Over centuries that Roman Church had become a two-party arrangement: the clergy tiers of priests, bishops, archbishops, cardinals and the Pope; then the laity, or ‘not-priests’. Never has the meaning of the word hierarchy (the rule of a priestly class) been better demonstrated. That church claimed sovereignty over and the duty of obedience from the whole of mankind, religious, secular, prince, pauper, living, dying. Yet, our God has His thousands who do not bow the Baalite knee (cf. 1 Kings 19:18); we have looked at the Waldensians (Quarterly Record no. 607, April to June 2014) and Wycliffe (Quarterly Record no. 565, October to December 2003). Jan Hus is the next generation.
Bohemia←⤒🔗
John Hus was born in Husinec, south-west Bohemia, and Bohemian was his mother-tongue. The following modern map 2of central Europe shows the Czech Republic with the ancient regions Bohemia and Moravia. Avoiding the need to adjust names to the relevant form of the Holy Roman Empire or the Habsburg Dynasty or the political rearrangements of the twentieth century, ‘Bohemia’ locates us accurately from the fourteenth to the twenty-first centuries.
Slays were settling in the Eastern Alps in the sixth century, and the Great Moravian Empire was in existence particularly in the ninth century. Macedonian missionaries Cyril and Methodius brought Christianity to the region along with the Glagolitic script, adapted from their Greek-derived Cyrillic script. Christianity came into Bohemia from Moravia. Perhaps this sense of an ‘Eastern Church’ origin began the fierce disjunction between the Czech and German languages, especially in matters of religion. It continued long after all eastward-looking had gone from Bohemia, affecting many, including Hus. There is a fascinating coda to this linguistic Greek/Latin/local tension in Bohemia and Moravia: eleventh century attempts to free Bohemia from the imposition of Latin worship brought the response from Rome, it ‘has pleased, and still pleases Almighty God, to direct his worship to be conducted in hidden language...’3Can you believe that?
The Holy Roman Empire came into being at Christmas AD 800, as Pope Leo III crowned Charlemagne emperor. The right to give or receive this elevation was at best tenuous. This empire gave the papacy immense leverage in European life, politics and religion at every level for centuries.4
Think of the irony of it. One pope turned a Frankish king into a Roman/German Emperor.
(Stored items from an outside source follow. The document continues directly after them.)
(** The run that ends at the maximum: every attempt allowed fails. *)
Lemma retry_loop_all_fail (p : retry_params) (status : nat -> Z)
    (exhausted : list event) :
  1 <= MAX_RETRIES p -> MAX_RETRIES p < 2 ^ 63 ->
  (forall i, (i < Z.to_nat (MAX_RETRIES p))%nat -> status i <> 0) ->
  exists s pre,
    retry_loop p status exhausted = Some s
    /\ broke s = false
    /\ calls s = Z.to_nat (MAX_RETRIES p)
    /\ out s = (pre ++ exhausted)%list
    /\ attempts pre = Z.to_nat (MAX_RETRIES p)
    /\ sleeps pre
       = map (delay_seq p) (seq 0 (Z.to_nat (MAX_RETRIES p) - 1)).
Proof.
  intros Hpos Hmax Hfail.
  set (N := Z.to_nat (MAX_RETRIES p)) in *.
  assert (HN : Z.of_nat N = MAX_RETRIES p) by (subst N; lia).
  assert (Hrun : forall m, (m < N)%nat ->
            running p (Nat.iter m (iteration p status exhausted) (initial p))
            = true).
  { intros m Hm.
    destruct (after_failures p status exhausted m Hpos Hmax)
      as (Hcount & _ & _ & Hbroke & _);
      [lia | intros i Hi; apply Hfail; lia |].
    unfold after in *. unfold running. rewrite Hbroke, Hcount.
    apply Z.ltb_lt. lia. }
  destruct (after_failures p status exhausted N Hpos Hmax)
    as (Hcount & _ & Hcalls & Hbroke & pre & Hout & Hsl & Hat);
    [lia | exact Hfail |].
  rewrite HN, Z.eqb_refl in Hout.
  exists (after p status exhausted N), pre.
  unfold retry_loop. fold N.
  rewrite (while_loop_passes p status exhausted N); [|lia|exact Hrun].
  fold (after p status exhausted N). rewrite Nat.sub_diag.
  split.
  { apply while_loop_stopped. unfold running. rewrite Hcount, HN, Z.ltb_irrefl.
    apply andb_false_r. }
  repeat split; try assumption.
  rewrite Hsl. replace (Nat.pred N) with (N - 1)%nat by lia. reflexivity.
Qed.

(** Every run of the loop, whatever the secret write answers: [n]
    attempts, [n - 1] sleeps along the delay sequence, and the loop ends
    either by [break] on the attempt that succeeded or at the maximum. *)
Lemma retry_loop_shape (p : retry_params) (status : nat -> Z)
    (exhausted : list event) :
  1 <= MAX_RETRIES p -> MAX_RETRIES p < 2 ^ 63 ->
  sleeps exhausted = [] -> attempts exhausted = 0%nat ->
  exists s n,
    retry_loop p status exhausted = Some s
    /\ (1 <= n)%nat
    /\ Z.of_nat n <= MAX_RETRIES p
    /\ attempts (out s) = n
    /\ calls s = n
    /\ sleeps (out s) = map (delay_seq p) (seq 0 (n - 1))
    /\ (forall i, (i < n - 1)%nat -> status i <> 0)
    /\ ((broke s = true /\ status (n - 1)%nat = 0)
        \/ (broke s = false /\ status (n - 1)%nat <> 0
            /\ Z.of_nat n = MAX_RETRIES p)).
Proof.
  intros Hpos Hmax Hqs Hqa.
  destruct (first_success_or_all_fail status (Z.to_nat (MAX_RETRIES p)))
    as [(k & Hk & H0 & Hf)|Hall].
  - destruct (retry_loop_first_success p status exhausted k Hpos Hmax)
      as (s & pre & Hs & Hb & Hc & Ha & _ & Hsl & _);
      [lia | exact Hf | exact H0 |].
    exists s, (S k). replace (S k - 1)%nat with k by lia.
    repeat split; try assumption; try lia. left. split; assumption.
  - destruct (retry_loop_all_fail p status exhausted Hpos Hmax Hall)
      as (s & pre & Hs & Hb & Hc & Ho & Ha & Hsl).
    exists s, (Z.to_nat (MAX_RETRIES p)).
    repeat split; try assumption; try lia.
    + rewrite Ho, attempts_app, Ha, Hqa. lia.
    + rewrite Ho, sleeps_app, Hsl, Hqs. apply app_nil_r.
    + intros i Hi. apply Hall. lia.
    + right. repeat split; [exact Hb | apply Hall; lia | lia].
Qed.

(** Any property of the loop's state that each pass keeps holds when the
    loop ends. *)
Lemma while_loop_invariant (P : retry_state -> Prop) (p : retry_params)
    (status : nat -> Z) (exhausted : list event) :
  (forall s, P s -> P (iteration p status exhausted s)) ->
  forall fuel s s',
  P s -> while_loop p status exhausted fuel s = Some s' -> P s'.
Proof.
  intros Hstep. induction fuel as [|fuel IH]; intros s s' Hs Hrun;
    cbn [while_loop] in Hrun; destruct (running p s).
  - discriminate.
  - injection Hrun as <-. exact Hs.
  - apply (IH (iteration p status exhausted s)); [apply Hstep; exact Hs | exact Hrun].
  - injection Hrun as <-. exact Hs.
Qed.

Lemma error_lines_app (a b : list event) :
  error_lines (a ++ b) = (error_lines a ++ error_lines b)%list.
Proof. apply filter_app. Qed.

(** The loop prints no error line of its own. *)
Lemma retry_loop_no_error_lines (p : retry_params) (status : nat -> Z)
    (exhausted : list event) (s : retry_state) :
  error_lines exhausted = [] ->
  retry_loop p status exhausted = Some s ->
  error_lines (out s) = [].
Proof.
  intros Hq Hrun.
  apply (while_loop_invariant (fun s => error_lines (out s) = [])
           p status exhausted) with (3 := Hrun); [|reflexivity].
  clear s Hrun. intros s Hs. unfold iteration, attempt, wait.
  destruct (0 <? RETRY_COUNT s);
    cbn [calls out RETRY_COUNT];
    destruct (status (calls s) =? 0); cbn [out];
    rewrite ?error_lines_app, Hs; cbn [app];
    try reflexivity;
    destruct (_ =? MAX_RETRIES p); unfold error_lines in *;
    cbn [filter is_print_error app]; rewrite ?Hq; reflexivity.
Qed.

End RetryShape.

Section ProvisioningTails.
Import Setup.

Lemma first_tail_stops (p : retry_params) (w : world) :
  role_assignment_status w <> 0 ->
  First.tail p w
  = ([print_status "Assigning 'Key Vault Secrets Officer' role to current user...";
      az_role_assignment_create],
     exit (role_assignment_status w)).
Proof.
  intros H. apply Z.eqb_neq in H.
  unfold First.tail, command, emit, bind. rewrite H. reflexivity.
Qed.

Lemma first_tail_run (p : retry_params) (w : world) :
  role_assignment_status w = 0 ->
  First.tail p w
  = match retry_loop p (secret_set_status w) (First.exhausted p w) with
    | Some s =>
      (([print_status "Assigning 'Key Vault Secrets Officer' role to current user...";
         az_role_assignment_create;
         print_success "Role assignment completed successfully.";
         print_status "Creating sample secret 'MySecret' for testing...";
         print_warning propagation_note]
          ++ out s ++ fst (finish w))%list,
       snd (finish w))
    | None =>
      ([print_status "Assigning 'Key Vault Secrets Officer' role to current user...";
        az_role_assignment_create;
        print_success "Role assignment completed successfully.";
        print_status "Creating sample secret 'MySecret' for testing...";
        print_warning propagation_note],
       out_of_fuel)
    end.
Proof.
  intros H. unfold First.tail, run_retry_loop, command. rewrite H.
  destruct (retry_loop p (secret_set_status w) (First.exhausted p w)) as [s|].
  - unfold bind, emit. cbn [Z.eqb].
    destruct (finish w) as [evs r]. reflexivity.
  - reflexivity.
Qed.

Lemma second_tail_skips (p : retry_params) (w : world) :
  role_assignment_status w <> 0 ->
  Second.tail p w
  = (([az_role_assignment_create;
       print_error "RBAC role assignment failed. You may need to assign the role manually:";
       print_error ("  " ++ manual_role_assignment w);
       print_warning "This could be due to insufficient permissions or subscription limitations."]
        ++ Second.skipped w ++ fst (finish w))%list,
     snd (finish w)).
Proof.
  intros H. apply Z.eqb_neq in H.
  unfold Second.tail, Second.assign_role, condition, emit_all.
  unfold bind at 2. rewrite H. unfold bind, emit, ret.
  destruct (finish w) as [evs r]. reflexivity.
Qed.

Lemma second_tail_run (p : retry_params) (w : world) :
  role_assignment_status w = 0 ->
  Second.tail p w
  = match retry_loop p (secret_set_status w) (Second.exhausted p w) with
    | Some s =>
      (([az_role_assignment_create;
         print_success "RBAC role assignment completed successfully.";
         print_status "Creating sample secret 'MySecret' for testing...";
         print_warning propagation_note]
          ++ out s ++ fst (finish w))%list,
       snd (finish w))
    | None =>
      ([az_role_assignment_create;
        print_success "RBAC role assignment completed successfully.";
        print_status "Creating sample secret 'MySecret' for testing...";
        print_warning propagation_note],
       out_of_fuel)
    end.
Proof.
  intros H.
  unfold Second.tail, Second.assign_role, condition, run_retry_loop.
  unfold bind at 2. rewrite H. cbn [Z.eqb].
  destruct (retry_loop p (secret_set_status w) (Second.exhausted p w)) as [s|].
  - unfold bind, emit, ret. destruct (finish w) as [evs r].
    cbn [app]. rewrite app_nil_r. reflexivity.
  - reflexivity.
Qed.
By the time of Wycliffe and Hus in the fourteenth century there were two — then three — popes at the same time, a situation triggered by the City of Rome demanding an Italian pope safely at home in Rome rather than Avignon or Pisa. At root both political and nationalistic — compounded by the personal unrighteousness’s of such popes — this Great Schism generated intense rivalry, rioting, confusion, and deadly serious confounding of European affairs.
Bohemian Precursors←⤒🔗
Nearer the time of Hus, in 1347 there was a king of Bohemia, born Wenceslaus, who became Charles IV, Holy Roman Emperor, in 1365.5Hus called Charles IV the priests’ Kaiser (caesar)—lover of the clergy and builder of churches. Nevertheless Charles brought to Prague the monk Konrad von Waldhausen, who denounced the profound and open moral evils of that place — not least the avarice of the friars — for ten years.
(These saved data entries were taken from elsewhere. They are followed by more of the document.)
(** * Connection manager of the game bridge

    A shallow embedding of [GameClient] (game-client.ts) and of the zod
    schemas it uses (types/game.ts).

    The client is event driven: socket, timer and child-process callbacks
    run between the suspension points ([await]) of [connect], [killGame]
    and [sendCommand].  The embedding keeps the client's fields in a record
    [GameClient], the objects the client only holds references to (timers,
    promises, child processes, the socket's outgoing writes) in a record
    [Runtime], and lets an environment [Env] say, for each suspension, how
    long it lasts, which callbacks run meanwhile and how the awaited
    operation ends.

    Approximations, all stated where they are made: numbers are integers
    ([Z]; no NaN, no fractions, printed in plain decimal), strings are byte
    strings, [JSON.parse] and the UTF-8 decoding of a received chunk
    ([chunk.toString("utf-8")]) are functions of the environment, the clock
    does not go backwards, and calls of the client's methods do not
    overlap: while one call is suspended, only callbacks run. *)

From Stdlib Require Import ZArith Lia.
From stdpp Require Import base option list sorting gmap strings pretty.

#[local] Set Warnings "-register-all".
#[local] Open Scope Z_scope.

(** ** JSON values and the schemas of types/game.ts *)

Inductive Json :=
| JNull
| JBool (b : bool)
| JNumber (n : Z)
| JString (s : string)
| JArray (xs : list Json)
| JObject (fields : gmap string Json).

(** JavaScript truthiness of a parsed JSON value. *)
Definition truthy (j : Json) : bool :=
  match j with
  | JNull => false
  | JBool b => b
  | JNumber n => negb (n =? 0)
  | JString s => negb (String.eqb s "")
  | JArray _ | JObject _ => true
  end.

(** [z.string().optional()] applied to the field [k] of an object: absent
    is accepted, a string is accepted, anything else (also [null]) is an
    issue. The outer [option] is the validation, the inner one the field. *)
Definition optional_string (k : string) (o : gmap string Json) : option (option string) :=
  match o !! k with
  | None => Some None
  | Some (JString s) => Some (Some s)
  | Some _ => None
  end.

Definition optional_boolean (k : string) (o : gmap string Json) : option (option bool) :=
  match o !! k with
  | None => Some None
  | Some (JBool b) => Some (Some b)
  | Some _ => None
  end.

Definition required_string (k : string) (o : gmap string Json) : option string :=
  match o !! k with
  | Some (JString s) => Some s
  | _ => None
  end.

Definition required_boolean (k : string) (o : gmap string Json) : option bool :=
  match o !! k with
  | Some (JBool b) => Some b
  | _ => None
  end.

Record GameRequest := {
  req_id : string;
  req_command : string;
  req_args : gmap string Json;
}.

Record GameResponse := {
  id : string;
  success : bool;
  data : option Json;
  image : option string;
  error : option string;
}.

(** [GameResponseSchema.parse]: [None] when zod throws. *)
Definition GameResponseSchema_parse (j : Json) : option GameResponse :=
  match j with
  | JObject o =>
      i ← required_string "id" o;
      s ← required_boolean "success" o;
      img ← optional_string "image" o;
      err ← optional_string "error" o;
      Some {| id := i; success := s; data := o !! "data"; image := img; error := err |}
  | _ => None
  end.

Record CommandArg := {
  arg_type : string;
  arg_optional : option bool;
  arg_description : option string;
}.

Record CommandInfo := {
  name : string;
  description : string;
  args : option (gmap string CommandArg);
}.

Definition CommandArgSchema_parse (j : Json) : option CommandArg :=
  match j with
  | JObject o =>
      t ← required_string "type" o;
      opt ← optional_boolean "optional" o;
      d ← optional_string "description" o;
      Some {| arg_type := t; arg_optional := opt; arg_description := d |}
  | _ => None
  end.

(** [z.record(CommandArgSchema)]: every value of the object must parse. *)
Definition CommandArgs_parse (j : Json) : option (gmap string CommandArg) :=
  match j with
  | JObject o =>
      list_to_map <$> mapM (λ kv, pair kv.1 <$> CommandArgSchema_parse kv.2) (map_to_list o)
  | _ => None
  end.

Definition CommandInfoSchema_parse (j : Json) : option CommandInfo :=
  match j with
  | JObject o =>
      n ← required_string "name" o;
      d ← required_string "description" o;
      a ← match o !! "args" with
          | None => Some None
          | Some ja => Some <$> CommandArgs_parse ja
          end;
      Some {| name := n; description := d; args := a |}
  | _ => None
  end.

(** [ListCommandsResponseSchema.safeParse(data)], reduced to
    [parsed.success ? parsed.data.commands : none]. *)
Definition ListCommandsResponseSchema_safeParse (j : Json) : option (list CommandInfo) :=
  match j with
  | JObject o =>
      match o !! "commands" with
      | Some (JArray xs) => mapM CommandInfoSchema_parse xs
      | _ => None
      end
  | _ => None
  end.

Record Config := {
  projectPath : option string;
  port : Z;
  godotPath : string;
  connectTimeoutMs : Z;
  commandTimeoutMs : Z;
}.

Inductive ConnectionState := disconnected | connecting | connected.

#[global] Instance ConnectionState_eq_dec : EqDecision ConnectionState.
Proof. solve_decision. Defined.

(** ** The client's fields and the objects it refers to *)

(** A [PendingRequest] holds the [resolve] and [reject] functions of one
    promise, the one [sendCommand] returned, and the handle of its timer.
    Both functions are kept as the promise they settle. *)
Record PendingRequest := {
  promise : nat;
  timeoutHandle : nat;
}.

Record GameClient := {
  socket : option nat;
  state : ConnectionState;
  buffer : string;
  pendingRequests : gmap string PendingRequest;
  gameProcess : option nat;
  config : Config;
  availableCommands : list CommandInfo;
}.

Definition set_socket (v : option nat) (c : GameClient) : GameClient :=
  {| socket := v; state := state c; buffer := buffer c;
     pendingRequests := pendingRequests c; gameProcess := gameProcess c;
     config := config c; availableCommands := availableCommands c |}.

Definition set_state (v : ConnectionState) (c : GameClient) : GameClient :=
  {| socket := socket c; state := v; buffer := buffer c;
     pendingRequests := pendingRequests c; gameProcess := gameProcess c;
     config := config c; availableCommands := availableCommands c |}.

Definition set_buffer (v : string) (c : GameClient) : GameClient :=
  {| socket := socket c; state := state c; buffer := v;
     pendingRequests := pendingRequests c; gameProcess := gameProcess c;
     config := config c; availableCommands := availableCommands c |}.

Definition set_pendingRequests (v : gmap string PendingRequest) (c : GameClient) : GameClient :=
  {| socket := socket c; state := state c; buffer := buffer c;
     pendingRequests := v; gameProcess := gameProcess c;
     config := config c; availableCommands := availableCommands c |}.

Definition set_gameProcess (v : option nat) (c : GameClient) : GameClient :=
  {| socket := socket c; state := state c; buffer := buffer c;
     pendingRequests := pendingRequests c; gameProcess := v;
     config := config c; availableCommands := availableCommands c |}.

Definition set_availableCommands (v : list CommandInfo) (c : GameClient) : GameClient :=
  {| socket := socket c; state := state c; buffer := buffer c;
     pendingRequests := pendingRequests c; gameProcess := gameProcess c;
     config := config c; availableCommands := v |}.

(** The constructor: [new GameClient(config)]. *)
Definition new_GameClient (cfg : Config) : GameClient :=
  {| socket := None; state := disconnected; buffer := "";
     pendingRequests := ∅; gameProcess := None;
     config := cfg; availableCommands := [] |}.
Milicz of Moravia, a friend of Charles and archdeacon of Prague, gave up all privilege and began to preach simply to the people in the 1360s. His Moravian accents offended the Bohemians of Prague, and hearers were few, but Milicz, anticipating Samuel Rutherford, said that if he could save but one soul, he would be satisfied. In open dependence on the spirit of Christ he found ability to preach five times daily: once in Latin, once in German, then in Bohemian. He travelled to post a notice on the door of St. Peter’s, Rome, announcing that Antichrist was come. He died in an Inquisition prison in 1374, when Jan Hus was about five years old.
Another such was Mathias of Janov, who openly even from childhood declared his love for the Bible. In 1389 he wrote De Regulae Veteris et Novi Testamenti (Principles of the Old and the New Testaments), looking specifically to the Bible, not tradition, for the principles of Christian practice. He addressed the ‘simple people in Christ; challenging the orthodoxy of the day. Specifically Mathias deplored striving for justification by many labours, as if Christ were still dead. He urged more frequent participation of the Lord’s Supper, the only qualification needed being a great simplicity of faith. All of this provoked the clergy to outrage, and he was compelled to read a retraction. He died at Prague in November 1394; Jan Hus was about twenty-five.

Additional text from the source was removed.